Anyways... I think I'll deploy btrfs then on my setups which need a big, multi disk, storage portion.
I nomally use LVM+XFS on my setups that are simple one or two disk systems.
I'll put btrfs on areas which are for storage and backups.
bcachefs shall stay in the shelf as long as it's out of tree. Just like ZFS.
I just don't want the hazzle.
I've used btrfs for local backups before and it worked beautifully there.
Incremental daily/hourly backups that specifically utilize COW and/or reflinks are like meant to be used with btrfs or similar fs.
btrfs backups have saved me several times. And the redundancy features too... I've pulled the wrong drive from the stack few times...
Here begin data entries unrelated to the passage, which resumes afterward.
(** * Token-based distributed mutual exclusion (TDDD25 lab 5)

    A shallow embedding of
      - [modules/Server/Lock/distributedLock.py]  (class [DistributedLock]),
      - [modules/Server/peerList.py]              (class [PeerList]),
      - [lab5/mutexPeer.py]                       (class [Client], the
                                                   command loop),
    and the properties of the token algorithm stated against it.

    Python dictionaries keep insertion order, and that order is observable
    here (broadcast order in [acquire], hand-off order in [_offload_token],
    [items()] in [_prepare]); they are therefore modelled as association
    lists in insertion order.  Remote calls are synchronous and nest, so
    every method runs in a monad that threads the state of the whole
    network, may raise, may block, and carries fuel for the nesting.

    The transport ([Common.orb]) and the name service are not among these
    sources: the liveness probe, the directory, and the start and stop of a
    process are modelled from the specification and marked as such.  The
    file has three parts: the program, the scenarios and notions the
    statements use, and the properties, first those the specification
    states and then further ones read off the code. *)

From Stdlib Require Import ZArith Lia.
From stdpp Require Import base tactics option list sorting strings numbers
  relations.

Local Open Scope Z_scope.
#[local] Set Warnings "-clear-no-such-hyp".

(** * The program *)

(** ** Python dictionaries and [collections.Counter] *)

Module Dict.
Section Dict.
Context {K V : Type} `{EqDecision K}.

Definition dict := list (K * V).

(** [d.get(k)] *)
Fixpoint get (d : dict) (k : K) : option V :=
  match d with
  | [] => None
  | (k', v) :: d' => if decide (k' = k) then Some v else get d' k
  end.

(** [k in d] *)
Definition mem (k : K) (d : dict) : bool :=
  match get d k with Some _ => true | None => false end.

(** [d[k] = v]: an existing key keeps its position, a new key goes last. *)
Fixpoint set (d : dict) (k : K) (v : V) : dict :=
  match d with
  | [] => [(k, v)]
  | (k', v') :: d' =>
      if decide (k' = k) then (k', v) :: d' else (k', v') :: set d' k v
  end.

(** [del d[k]] on a key that may be absent (the caller decides whether an
    absent key is an error). *)
Fixpoint del (d : dict) (k : K) : dict :=
  match d with
  | [] => []
  | (k', v') :: d' =>
      if decide (k' = k) then del d' k else (k', v') :: del d' k
  end.

Definition keys (d : dict) : list K := d.*1.
Definition values (d : dict) : list V := d.*2.
Definition items (d : dict) : list (K * V) := d.

(** [dict(pairs)] / [d.update(pairs)] from the empty dictionary. *)
Definition of_items (l : list (K * V)) : dict :=
  foldl (λ acc kv, set acc kv.1 kv.2) [] l.

(** [{kf(x): vf(x) for x in l}], built on top of [acc]. *)
Definition comprehension_from {A} (acc : dict) (l : list A)
    (kf : A → K) (vf : A → V) : dict :=
  foldl (λ acc x, set acc (kf x) (vf x)) acc l.

(** [{kf(x): vf(x) for x in l}] *)
Definition comprehension {A} (l : list A) (kf : A → K) (vf : A → V) : dict :=
  comprehension_from [] l kf vf.
End Dict.
Global Arguments dict : clear implicits.
End Dict.

Abbreviation dict := Dict.dict.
For external disks I tend to use XFS.
Reflinking and other such dedup functionalities might lower the reliability on spinning rust, but with modern SSDs that turns more like into advantage.
The downside of btrfs is its speed. scrubbing and balancing take a lot of time.
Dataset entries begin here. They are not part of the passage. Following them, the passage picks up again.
(** * miniAPP: the weather mini app of [src/App.tsx]

    A shallow embedding of the [App] component: its React state and refs,
    the browser services it calls ([localStorage], [setTimeout],
    [fetch] with an [AbortController]) and its event handlers, followed by
    the properties of the favourites list, the hourly slice, request
    cancellation, persistence, error handling, start-up and debouncing.

    The state is kept at the types the source declares.  Two values come
    into it unchecked, the two stored texts that the restore parses: where
    such a text holds a value of another type the embedding stops
    ([Mistyped]), and the worlds it calls reachable are those of a start-up
    that did not stop.  The render is not modelled beyond the hourly card
    and the guards of the controls. *)

From Stdlib Require Import List String Ascii ZArith NArith Bool Arith Lia.
Import ListNotations.

Local Open Scope string_scope.
Local Open Scope list_scope.

(* ================================================================= *)
(** ** JavaScript values *)

Module JS.

(** A [number] as the app meets it.  Every number in the component comes out
    of [JSON.parse] (a geocoding or forecast response, or a stored record),
    and JSON has no literal for NaN: what is left of the doubles is the two
    zeros, the two infinities (which [JSON.parse] gives for a literal such as
    [1e999]) and the finite values.  [Finite s m e] is the value
    [(-1)^s * m * 2^e]; the finite doubles are among these values, and one
    value has many terms ([2 * 2^0] is [1 * 2^1]). *)
Inductive number : Type :=
| Zero (negative : bool)
| Infinity (negative : bool)
| Finite (negative : bool) (mantissa : positive) (exponent : Z).

(** The one way to write [m * 2^e] with an odd mantissa. *)
Fixpoint odd_mantissa (m : positive) (e : Z) : positive * Z :=
  match m with
  | xO m' => odd_mantissa m' (e + 1)
  | _ => (m, e)
  end.

(** One term for each value that [===] tells apart: [+0] and [-0] are the
    same for it, and a finite value is written with its odd mantissa. *)
Definition canonical (x : number) : number :=
  match x with
  | Zero _ => Zero false
  | Infinity s => Infinity s
  | Finite s m e => let (m', e') := odd_mantissa m e in Finite s m' e'
  end.

Definition number_eqb (x y : number) : bool :=
  match x, y with
  | Zero s, Zero t => Bool.eqb s t
  | Infinity s, Infinity t => Bool.eqb s t
  | Finite s m e, Finite t n f => Bool.eqb s t && Pos.eqb m n && Z.eqb e f
  | _, _ => false
  end.

(** [x === y] on numbers: equality of the values, which identifies [+0] and
    [-0]. *)
Definition strict_eq (x y : number) : bool := number_eqb (canonical x) (canonical y).

(** The same relation, written without the comparison. *)
Definition same_number (x y : number) : Prop := canonical x = canonical y.

(** A thrown value [e : unknown], by what [isAbortError] can observe. *)
Inductive thrown : Type :=
| DOMException (name : string)
| ErrorObject (name : option string)
| NonObject.

(** What [controller.abort()] makes a pending [fetch] or body read reject
    with. *)
Definition AbortError : thrown := DOMException "AbortError".

(** [new Error(`HTTP ${res.status}`)], a [TypeError] and a [SyntaxError] are
    objects whose [name] is the class name. *)
Definition Error : thrown := ErrorObject (Some "Error").
Definition TypeError : thrown := ErrorObject (Some "TypeError").
Definition SyntaxError : thrown := ErrorObject (Some "SyntaxError").

Definition URIError : thrown := ErrorObject (Some "URIError").

(** A JavaScript string is kept as the bytes of its UTF-8 encoding, which is
    how the literals of this file are read.  A surrogate that has no partner
    is kept like any code point of its range, in three bytes (237, then
    160-191, then 128-191); a surrogate pair is kept as the four bytes of
    its code point.  [chars] cuts the bytes into code points: the first
    byte of a code point tells how many bytes it has. *)
Fixpoint chars (l : list ascii) : list (list ascii) :=
  match l with
  | [] => []
  | a :: r1 =>
      if (N_of_ascii a <? 192)%N then [a] :: chars r1
      else
        match r1 with
        | [] => [[a]]
        | b :: r2 =>
            if (N_of_ascii a <? 224)%N then [a; b] :: chars r2
            else
              match r2 with
              | [] => [[a; b]]
              | c :: r3 =>
                  if (N_of_ascii a <? 240)%N then [a; b; c] :: chars r3
                  else
                    match r3 with
                    | [] => [[a; b; c]]
                    | d :: r4 => [a; b; c; d] :: chars r4
                    end
              end
        end
  end.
It was in the kernel tree, until a dispute between Linus and the bcachefs maintainer ended in it being removed. This is referenced to some degree in posts a few months ago in this thread.
Yeah, I meant merging it downstream. Instead of gentoo-sources (only used as an example), there's official-kernel-sources, unholy-sources, and the means by which they can be merged locally (not distributed) and built. The faffing about with "external modules" seems the hard way to do it.
I am not aware of a licensing reason someone could not produce and distribute a combined bcachefs + Linus kernel. The problem is that since bcachefs is not in Linus' tree, there is no expectation that people making tree-wide changes need to examine bcachefs and update it for compatibility with their changes. That makes bcachefs vulnerable to the same form of bitrot that users of the nVidia proprietary driver suffered for years, where most new kernel versions contained at least one API change that broke the out-of-tree nVidia code. That situation may also mean fewer users testing bcachefs, and so a higher risk that any regressions are not reported and fixed in a timely manner. Such regressions need not come from mistakes by the bcachefs author(s). They could also come from a tree-wide change that alters the semantics of an API, without altering its call signature. In such a case, the compiler will allow mixing the pre-change bcachefs with a post-change kernel, but the results at runtime would be wrong.